Those familiar with this business will probably have heard the phrase ‘rebrokered transaction.’ It refers to a scenario in which a customer is passed from broker to broker in search of a final funding source, often leaving the finance or leasing company oblivious to the true origin of the deal and many of the pertinent details.
The part of my job that I enjoy the most is that I often get to speak with brokers all over the country who have customers in our funding region. Speaking with people with diverse experiences helps give much needed perspective on the differences in how people do business. One of the most common questions we field from our brokers, then, is the age old: “Will you accept a re-brokered transaction?”
The problem, from our side of things, is that rebrokered transactions are often ‘washed,’ where relevant facts are omitted to increase the chances for approval. In a bilateral relationship between a single broker and funding source, Broker Agreements and a standing rapport often prevent this from happening. When a transaction is passed between brokers, on the other hand, a cloak of anonymity helps hide glaring inconsistencies while disguising the culprit responsible for hiding them.
This series of events is usually a recipe for disaster: an applicant that looks good on paper can quickly begin to transform into a very different kind of applicant. It’s not always a matter of fraud, sometimes something as simple as the fact that the applicant is married or the broker is related to the vendor can be hidden. Our credit department relies on completely accurate information to inform the decisions we make. When we issue an approval, we don’t take it lightly.
Recently, one of our sister companies from the midwest told me about a transaction that reminded me why we steer clear of rebrokering. An application on unfamiliar letterhead that had been covered with whiteout (unsuccessfully) came over to their office, along with bank statements and a credit report. The credit report looked good, with both applicants having scores in the high 700’s. The bank statements were outstanding, as well: plenty of cash flow to support the mid-sized transaction they were looking to get funded.

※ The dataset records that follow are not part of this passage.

Lemma dispatch_answers body r req :
  (v ← parse_text body; unmarshal_request v) = Ok req → ¬ null_call req →
  answers (E := E) (dispatch h r req).
Proof.
  intros Hreq Hnull. unfold dispatch.
  destruct (String.eqb_spec (j_Method req) "initialize").
  { apply answers_returns. unfold handleInitialize. destruct (AllStateless _); auto 8 with proxy. }
  destruct (String.eqb_spec (j_Method req) "notifications/initialized").
  { apply answers_returns. auto with proxy. }
  destruct (String.eqb_spec (j_Method req) "server/discover").
  { apply answers_returns. unfold handleDiscover. auto with proxy. }
  destruct (String.eqb_spec (j_Method req) "tools/list"); [apply handleToolsList_answers|].
  destruct (String.eqb_spec (j_Method req) "tools/call").
  { apply answers_returns. eapply handleToolsCall_returns; [exact Hreq|]. intros Hp. by apply Hnull. }
  apply answers_returns. destruct (String.eqb _ _); [auto with proxy|].
  destruct (isNotification req); auto with proxy.
Qed.

(** The request is a POST that decodes to [req]. *)
Definition decodes_to (r : Request) (req : jsonRPCRequest) : Prop :=
  r_Method r = "POST" ∧ ∃ body, r_Body r = Some body ∧
    (v ← parse_text body; unmarshal_request v) = Ok req.
Lemma replies_dispatch r : replies (dispatch h r req).
Proof.
  unfold dispatch. cbv zeta.
  destruct (String.eqb_spec (j_Method req) "initialize") as [Hm|H1]; [by apply replies_initialize|].
  destruct (String.eqb_spec (j_Method req) "notifications/initialized") as [Hm|H2].
  { apply replies_202. by left. }
  destruct (String.eqb_spec (j_Method req) "server/discover") as [Hm|H3].
  { apply replies_result; [done|]. rewrite Hm. apply discover_ok. }
  destruct (String.eqb_spec (j_Method req) "tools/list") as [Hm|H4]; [by apply replies_tools_list|].
  destruct (String.eqb_spec (j_Method req) "tools/call") as [Hm|H5]; [by apply replies_tools_call|].
  destruct (String.eqb_spec (j_Method req) "ping") as [Hm|H6].
  { apply replies_result; [done|]. rewrite Hm. apply ping_ok. }
  destruct (isNotification req) eqn:Hn; [apply replies_202; by right|by apply replies_error].
Qed.
End handlers.

Section serve.
Context {V : Type} `{Verifier V} (h : Handler V) {E : Env}.
Implicit Types s : State E.

Lemma decodes_to_id r req : decodes_to r req → id_ok (j_ID req).
Proof.
  intros [_ (body & _ & Hreq)]. unfold parse_text in Hreq.
  destruct (parse body) as [v|] eqn:Hv; [|done]. cbn [mbind result_bind] in Hreq.
  exact (proj2 (unmarshal_request_within max_depth v req Hreq (parse_sound _ _ Hv))).
Qed.

(** A request handled from a fresh response keeps the tools well formed, and its
    answer is typed. *)
Lemma ServeHTTP_typed r s :
  state_ok s →
  run_ok (S := State E) (λ _, []) state_ok (ServeHTTP h r)
    (λ _ s', ∀ req, decodes_to r req →
       answer_ok (AllStateless (Registry_ h)) req (last_of s') (h_w s')) (set_w new_writer s).
Proof.
  intros Hs. unfold ServeHTTP.
  assert (∀ f, ¬ (∃ req, decodes_to r req) → run_ok (S := State E) (λ _, []) state_ok (write f)
    (λ _ s', ∀ req, decodes_to r req →
       answer_ok (AllStateless (Registry_ h)) req (last_of s') (h_w s')) (set_w new_writer s)) as Hnone.
  { intros f Hno. apply run_modify; [done..|]. intros req Hd. exfalso. eauto. }
  destruct (String.eqb_spec (r_Method r) "DELETE") as [Hm|H1].
  { assert (¬ ∃ req, decodes_to r req) as Hno by (intros (req & Hp & _); congruence).
    unfold handleDelete. destruct (AllStateless (Registry_ h)) eqn:Hsl; [by apply Hnone|].
    eapply run_bind; [by apply (muted_run (session_Delete _)); [apply muted_Delete|]|].
    intros o s1 Hs1 _ _. apply run_bind with (λ _ _, True).
    { destruct o; [by apply run_modify|by apply run_ret]. }
    intros u s2 Hs2 _ _. apply run_modify; [done..|]. intros req Hd. exfalso. eauto. }
  destruct (String.eqb_spec (r_Method r) "GET") as [Hm|H2].
  { eapply run_bind with (λ _ _, True); [by apply run_modify|]. intros u s1 Hs1 _ _.
    apply run_modify; [done..|]. intros req [Hp _]. congruence. }
  destruct (String.eqb_spec (r_Method r) "POST") as [Hm|H3]; cbn [negb].
  2:{ apply Hnone. by intros (req & Hp & _). }
  destruct (r_Body r) as [body|] eqn:Hb.
  2:{ apply Hnone. intros (req & _ & body & Hb' & _). congruence. }
  destruct (v ← parse_text body; unmarshal_request v) as [req|e] eqn:Hreq.
  2:{ apply Hnone. intros (req & _ & body' & [= <-]%(eq_trans (eq_sym Hb)) & Hreq'). congruence. }
  assert (decodes_to r req) as Hd by (split; [done|by exists body]).
  apply run_bind with (λ _ s', unwritten (h_w s')).
  { destruct (AllStateless (Registry_ h)); [by apply run_modify|by apply run_ret]. }
  intros u s1 Hs1 _ Hw1.
  eapply run_mono; [apply (replies_dispatch h req (decodes_to_id r req Hd) r); by split|].
  intros v s2 _ _ Ha req' Hd'. assert (req' = req) as ->; [|done].
  destruct Hd' as [_ (body' & [= <-]%(eq_trans (eq_sym Hb)) & Hreq')]. congruence.
Qed.

Lemma serve_state_ok r s : state_ok s → state_ok (serve h r s).2.
Proof.
  intros Hs. pose proof (ServeHTTP_typed r s Hs) as (_ & Hs' & _). unfold serve.
  by destruct (ServeHTTP h r (set_w new_writer s)) as [[]].
Qed.

Lemma reachable_state_ok obs o s : reachable h obs o s → state_ok s.
Proof.
  unfold reachable. intros Hr. assert (state_ok (proxy_init h obs o)) as Hinit by constructor.
  revert Hinit. induction Hr as [|s1 s2 s3 Hstep _ IH]; [done|]. intros Hs. apply IH.
  destruct Hstep as [r s|t sid l1 l2 s Ht|s].
  - by apply serve_state_ok.
  - by apply (muted_run (on_out (teardownBackend t sid)) (set_tasks (l1 ++ l2) s) (muted_on_out _)).
  - unfold warm_attempt. apply (run_bind (λ _ : State E, []) state_ok _ _ (λ _ _, True) (λ _ _, True)); [|].
    + eapply run_mono; [apply on_cat_run, heap_warm, Hs|done].
    + intros. by apply run_ret.
Qed.

Lemma serve_answer r req s :
  state_ok s → decodes_to r req → ∀ w s', serve h r s = (Return w, s') →
  answer_ok (AllStateless (Registry_ h)) req (last_of s') w.
Proof.
  intros Hs Hd w s'. pose proof (ServeHTTP_typed r s Hs) as (_ & _ & Ha). unfold serve.
  destruct (ServeHTTP h r (set_w new_writer s)) as [[v|] s'']; [|done]. intros [= <- <-].
  by apply answer_finish, Ha.
Qed.
End serve.

(** ** Theorem *)

(** Every JSON-RPC message the proxy writes is well typed. In every state the
    proxy can get into, a request with a method and an id (or none) is answered with
    no body (202, for notifications only), with the payload of the last backend
    answer (tools/call only), or with JSON that parses, whatever bytes tenant
    ids, tool names or messages hold, to an envelope with exactly the caller's id
    and either a result of the method's type or an error of code and message. *)
Theorem serve_typed {V} `{Verifier V} {E : Env} (h : Handler V) obs o (s : State E) r req :
  registry_wf (Registry_ h) → reachable h obs o s → decodes_to r req → ¬ null_call req →
  ∃ w s', serve h r s = (Return w, s') ∧
    answer_ok (AllStateless (Registry_ h)) req (last_of s') w.
Proof.
  intros Hreg Hr Hd Hnull.
  destruct (ServeHTTP_answers (E := E) h r) with (s := set_w new_writer s) as ([] & s' & Hrun).
  - intros req' [_ (body' & Hb' & Hreq')]. destruct Hd as [_ (body & Hb & Hreq)].
    assert (req' = req) as -> by congruence. done.
  - by apply (reachable_consistent h obs o s).
  - exists (w_finish (h_w s')), s'. assert (serve h r s = (Return (w_finish (h_w s')), s')) as Hs.
    { unfold serve. by rewrite Hrun. }
    split; [done|]. by apply (serve_answer h r req s (reachable_state_ok h obs o s Hr)).
Qed.

(** tools/list in the example deployment. *)
Lemma serve_typed_witness :
  ∃ req w s', decodes_to list_ex req ∧ serve handler_ex list_ex started_ex = (Return w, s') ∧
    answer_ok false req (last_of s') w.
Proof.
  assert (decodes_to list_ex (mkRPC "2.0" "tools/list" None (Some (JNum "7")))) as Hd.
  { split; [reflexivity|]. eexists. split; [reflexivity|]. vm_compute. reflexivity. }
  eexists. destruct (serve_typed (E := env_ex) handler_ex (mkObservability [] [] 0 ":9090" "/metrics")
    outside_ex started_ex list_ex _ registry_ex_wf (rtc_refl _ _) Hd) as (w & s' & Hs & Ha).
  - intros [Hm _]. discriminate Hm.
  - exists w, s'. split; [exact Hd|]. split; [exact Hs|exact Ha].
Defined.
(** Dealings with the outside. *)
Lemma yields_out {A} (m : M (Outside E) A) (Q : A → list exchange → Prop) w :
  sends_only o_log allows m → (∀ o v o', m o = (Return v, o') → Q v (o_log o')) →
  yields (out_step m) (λ v w, Q v (g_log w)) w.
Proof.
  intros Hm HQ. apply yields_atomic. intros w' l HI _ Hl.
  destruct (Hm (ct_out (g_cat w'))) as (xs & Hx & Ha). unfold zoom, outside, with_cat. cbn [fst snd].
  unfold zoom. specialize (HQ (ct_out (g_cat w'))).
  destruct (m (ct_out (g_cat w'))) as [[v|] o]; cbn [fst snd] in *;
    (split_and!; [done|done|by apply (shared_same w')|by exists xs|]); [by eapply HQ|done].
Qed.

Lemma yields_now w : yields (out_step now) (λ t _, ∃ n, t = e_clock E n) w.
Proof.
  apply (yields_out now (λ t _, ∃ n, t = e_clock E n)).
  - intros o. exists []. by rewrite app_nil_r.
  - intros o v o' [= <- _]. by eexists.
Qed.

(** A step on the catalogs that sends nothing. *)
Lemma yields_cat {A} (m : M (CatState E) A) (Q : A → World E → Prop) w :
  (∀ w' , shared_ok h w' → let s := m (g_cat w') in
     heap_ok s.2 ∧ cs_byTenant (ct_cats s.2) = cs_byTenant (ct_cats (g_cat w')) ∧
     view_of <$> cs_unique (ct_cats s.2) = view_of <$> cs_unique (ct_cats (g_cat w')) ∧
     cat_log s.2 = cat_log (g_cat w') ∧
     match s.1 with Return v => ∀ w'', g_cat w'' = s.2 → Q v w'' | Panic => True end) →
  yields (cat_step m) Q w.
Proof.
  intros Hm. apply yields_atomic. intros w' l HI _ Hl. unfold zoom, with_cat. cbn [fst snd].
  destruct (Hm w' HI) as (Hh & Ht & Hv & Hg & HQ). destruct HI as [_ It Iv].
  destruct (m (g_cat w')) as [o c]. cbn [fst snd] in *.
  split_and!; [done|done| |exists []; by rewrite app_nil_r|].
  - split; cbn; [done|by rewrite Ht|by rewrite Hv].
  - destruct o; [by apply HQ|done].
Qed.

After they had submitted an approval, the owners started thinking about the unfamiliar letterhead (which looked different than what the broker would normally have sent over.) The next morning, one of them called the broker up and inquired about the origin of the transaction. Then, it was discovered that the transaction had already passed through three brokers or more. To clear their conscience, the owners did some more due diligence and found some astounding discoveries.
Not only were there no such credit files on the two applicants when they attempted to pull credit themselves, but the bank listed on the bank statements claimed they had no relationship with them either. When confronted, the broker said he nothing about the misrepresentations, but, by then, there was no way to tell who had forged the documents.
We’re very careful about who we do business with, but there is no way to be sure we’re getting complete and accurate information without knowing where the information is coming from. So when I hear, “Do you all do rebrokered transactions?” I answer succinctly, “Nope.”